RECORDED DATA Block Start

(** * The notes-processing front end: selection state, preview rendering,
      confirm-and-execute, and the recent-contacts cache

    A shallow embedding of the newest front-end script (the variant with
    deals, master toggles and future tasks).  The module-level variables
    of the script and the parts of the DOM that the handlers read back
    (form inputs, the to-do rows, a few visibility flags) are gathered in
    one [State] record; every handler is a function on that record.
    Network round trips are modelled by passing the response as an
    argument of the handler that awaits it.

    What is not tracked: texts and styles that are only written and never
    read back by the script (status lines, the execution summary list,
    the success panel), focus, and which top-level section is shown. *)

From Stdlib Require Import String Ascii List Bool Arith ZArith Lia.
From stdpp Require Import base option list.
From coqutil Require Import Datatypes.RecordSetters.
Import ListNotations.
Import RecordSetters.TriangleBracketNotations.
Local Open Scope string_scope.

(** ** JavaScript values used by the script

    A value that is either [null]/[undefined] or a string is an
    [option string]; [null] and [undefined] are not told apart (the script
    tests such values for truthiness, with [||] or with [??]; the one use
    of [===] is commented where it is modelled). *)
Module JS.

(** [if (v)]: a string is truthy unless it is empty. *)
Definition truthy (v : option string) : bool :=
  match v with
  | Some s => negb (String.eqb s "")
  | None => false
  end.

(** [a || b] on two nullable strings. *)
Definition or_val (a b : option string) : option string :=
  if truthy a then a else b.

(** [a || 'literal']. *)
Definition or_str (a : option string) (d : string) : string :=
  match a with
  | Some s => if String.eqb s "" then d else s
  | None => d
  end.

(** [a ?? b]. *)
Definition nullish_or (a b : option string) : option string :=
  match a with
  | Some _ => a
  | None => b
  end.

(** Strings hold the UTF-8 bytes of the JavaScript string, as the string
    literals of this file do.

    The white space of ECMAScript, which [trim] strips and the class [\s]
    matches, is U+0009 to U+000D, U+0020, U+00A0, U+1680, U+2000 to
    U+200A, U+2028, U+2029, U+202F, U+205F, U+3000 and U+FEFF: one byte
    below U+0080, two bytes for U+00A0, three bytes for the others. *)
Definition space1 (c : ascii) : bool :=
  let n := nat_of_ascii c in
  (((9 <=? n) && (n <=? 13)) || (n =? 32))%nat.
(** Whatever any of the five patterns matches contains one of the
    characters [<], [:], [=] and [(]. *)
Lemma malicious_needs_symbol (name : list N) :
  maliciousPatterns name = true →
  ∃ p, p ∈ [60; 58; 61; 40]%N ∧ p ∈ name.
Proof.
  unfold maliciousPatterns. rewrite !orb_true_iff.
  assert (Hback : ∀ (p : N) (pre suf : list N), p ∈ suf → p ∈ pre ++ suf)
    by (intros; apply elem_of_app; by right).
  intros [[[[H|H]|H]|H]|H];
    apply somewhere_suffix in H as (pre & suf & -> & H).
  - exists 60%N. split; [by left|]. apply Hback.
    unfold script_tag in H. apply bool_decide_eq_true_1 in H as [rest H].
    apply (literal_ci_occurs 60 _ _ _ H); [by left|lia].
  - exists 58%N. split; [by right; left|]. apply Hback.
    unfold javascript_url in H.
    apply bool_decide_eq_true_1 in H as [rest H].
    apply (literal_ci_occurs 58 _ _ _ H); [|lia].
    apply list_elem_of_In. vm_compute. tauto.
  - exists 61%N. split; [by right; right; left|]. apply Hback.
    unfold event_handler in H.
    destruct (literal_ci (units "on") suf) as [[|c rest]|] eqn:Hon;
      [done| |done].
    apply andb_true_iff in H as [_ H].
    destruct (skip is_white (skip is_word rest)) as [|p tl] eqn:Hskip;
      [done|].
    assert (p = 61%N) as ->.
    { destruct p as [|q]; [done|].
      do 6 (destruct q as [q|q|]; try done). }
    apply literal_ci_split in Hon as (m & -> & _).
    apply elem_of_app. right. right.
    apply skip_head_occurs in Hskip.
    destruct (skip_suffix is_word rest) as [pre' Hpre'].
    rewrite Hpre'. apply elem_of_app. by right.
  - exists 40%N. split; [by right; right; right; left|]. apply Hback.
    unfold eval_call in H. apply bool_decide_eq_true_1 in H as [rest H].
    apply (literal_ci_occurs 40 _ _ _ H); [|lia].
    apply list_elem_of_In. vm_compute. tauto.
  - exists 40%N. split; [by right; right; right; left|]. apply Hback.
    unfold function_head in H.
    destruct (literal_ci (units "function") suf) as [rest|] eqn:Hfn;
      [|done].
    destruct (skip is_white rest) as [|p tl] eqn:Hskip; [done|].
    assert (p = 40%N) as ->.
    { destruct p as [|q]; [done|].
      do 6 (destruct q as [q|q|]; try done). }
    apply literal_ci_split in Hfn as (m & -> & _).
    apply elem_of_app. right. by apply skip_head_occurs in Hskip.
Qed.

RECORDED DATA Block End

## WHAT THIS TASK INVOLVES
Can you repeat, word for word, every line above from the one containing "Definition space1 (c" down to the one containing "apply andb_true_iff in H as [_ H].", including both?

## RESPONSE BOX
Definition space1 (c : ascii) : bool :=
  let n := nat_of_ascii c in
  (((9 <=? n) && (n <=? 13)) || (n =? 32))%nat.
(** Whatever any of the five patterns matches contains one of the
    characters [<], [:], [=] and [(]. *)
Lemma malicious_needs_symbol (name : list N) :
  maliciousPatterns name = true →
  ∃ p, p ∈ [60; 58; 61; 40]%N ∧ p ∈ name.
Proof.
  unfold maliciousPatterns. rewrite !orb_true_iff.
  assert (Hback : ∀ (p : N) (pre suf : list N), p ∈ suf → p ∈ pre ++ suf)
    by (intros; apply elem_of_app; by right).
  intros [[[[H|H]|H]|H]|H];
    apply somewhere_suffix in H as (pre & suf & -> & H).
  - exists 60%N. split; [by left|]. apply Hback.
    unfold script_tag in H. apply bool_decide_eq_true_1 in H as [rest H].
    apply (literal_ci_occurs 60 _ _ _ H); [by left|lia].
  - exists 58%N. split; [by right; left|]. apply Hback.
    unfold javascript_url in H.
    apply bool_decide_eq_true_1 in H as [rest H].
    apply (literal_ci_occurs 58 _ _ _ H); [|lia].
    apply list_elem_of_In. vm_compute. tauto.
  - exists 61%N. split; [by right; right; left|]. apply Hback.
    unfold event_handler in H.
    destruct (literal_ci (units "on") suf) as [[|c rest]|] eqn:Hon;
      [done| |done].
    apply andb_true_iff in H as [_ H].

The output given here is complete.